The Rewards of Adventure
Published
9/6/2021
As a girl, I dreamed of a future family and farm life in somewhat vague terms. However, one aspect was clear: I would not want to marry a dairy farmer because they never go on vacation.
I may have painted dairy farming unfairly. Willingness to travel now seems to me to be less about the kind of farm and more about the individual.
Farmers tend to fall into three categories of travel preferences. Homebodies don’t see any reason to leave the county except maybe for a day trip to the state fair or an educational meeting. Interest-based travelers are willing to make a moderate amount of short-term trips to livestock shows, college football games or whatever piques their interest, as long as they can get back quickly if anything goes wrong at home. Adventurers have a desire to see the world and work to make vacations possible.
This travel preference would seem to be a learned behavior, but there may be a genetic component. In recent years, researchers have identified a genetic variant called the Wanderlust gene, which effects dopamine levels making a person more risk-tolerant and adventurous.
Since farmers deal with risk every day, it would be logical to assume they should all be world travelers. However, it might be the opposite in many cases. Farmers spend their time trying to manage and mitigate risk, they use new genetics to attempt to offset weather risk or market their grain in a way that spreads out the risk of market movement. Their world by nature is full of risk; most do not want to invite more.
But I think it would be a mistake to forget the other variable in the equation — reward. Travel has comes with risk but it also offers an important reward: diversity.
Diversity has become somewhat politicized over the pasts few years, but at its core it is a simple and vital concept for our ability to grow and learn.
In a graduate school, I learned about homophily and heterophily, or the degree to which the person you are communicating with is the same or different from you respectively. These similarities and differences may be factors of physical location, experience, values, language, technical expertise or many other items. We enjoy people we have homophily with because it is easy to be on the same page with them. People who are heterophilious to us are harder to talk to but we learn more from them and often that learning can help us to grow more quickly.
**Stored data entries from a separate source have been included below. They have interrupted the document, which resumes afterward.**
(* ===== verification/SpecDoc.v ===== *)
(** * The description of the REST API (tools/openapigen/spec.go)

    The tables of endpoints, the schemas and paths written by hand, the document
    and the Postman collection. Go maps are lists of fields: a write replaces a
    field or adds it, and no two fields share a key. *)
From stdpp Require Import sorting.
From S2P Require Import Prelude Text Jws.

Module SpecDoc.
Import Jws.Jws.

(** ** Objects *)
Section Objects.
  Context {A : Type}.
Fixpoint get (k : string) (m : list (string * A)) : option A :=
  match m with [] => None | (x, v) :: t => if str_eqb x k then Some v else get k t end.
Fixpoint put (k : string) (v : A) (m : list (string * A)) : list (string * A) :=
  match m with [] => [(k, v)] | (x, y) :: t => if str_eqb x k then (k, v) :: t else (x, y) :: put k v t end.
Definition put_all (l m : list (string * A)) : list (string * A) := fold_left (fun m p => put (fst p) (snd p) m) l m.
End Objects.
(** What both [openapigen] and its tests call an operation of the API. *)
Record endpoint := mkEndpoint {
  e_method : string; e_path : string; e_opID : string; e_tag : string; e_summary : string; e_reqSchema : string;
  e_respSchema : string; e_respDesc : string; e_body : string;
}.
(** An example body: an apostrophe stands for a quotation mark. *)
Definition body (s : string) : string := string_map (fun c => if Ascii.eqb c "'" then ascii_of_nat 34 else c) s.

(** ** The tables *)
Open Scope string_scope.
Open Scope list_scope.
For example, if you only work with the same group of people every day you will develop a common language and can work efficiently together. However, when your group is asked to do something different, you may all come up with the same ideas. Having an outsider’s input can give you more ideas or different information to contribute to the conversation. This is why we go to conferences and hire consultants.
Diversity is important because different experiences and perspectives can lead to innovation. In rural America, we need that innovation to keep our communities alive and thriving. It is too easy to dismiss diversity, to decide that we don’t want to take unnecessary risks.
One of the recent ways that I have chosen to seek out new ideas and perspectives is by participating in the Casten Fellows program, which is a Kansas Farm Bureau leadership program honoring the memory of former staff member Dr. Jill Casten-Downing.
Our Casten Fellows cohort recently completed the capstone of this program, a 14-day international experience in Lithuania, Latvia, Estonia and Finland. This was not a vacation; it was an intense educational experience that took us to farms, agribusinesses, cultural sites and historic places with the goal of understanding culture and agriculture in a part of the world.
In the coming weeks, I am excited to share more through this column about our time in the Baltics. I hope that the stories of the people, places and culture we experienced will provide new perspectives to spark conversation and innovation in your community. And hopefully it will create a desire for you to seek out your own adventures.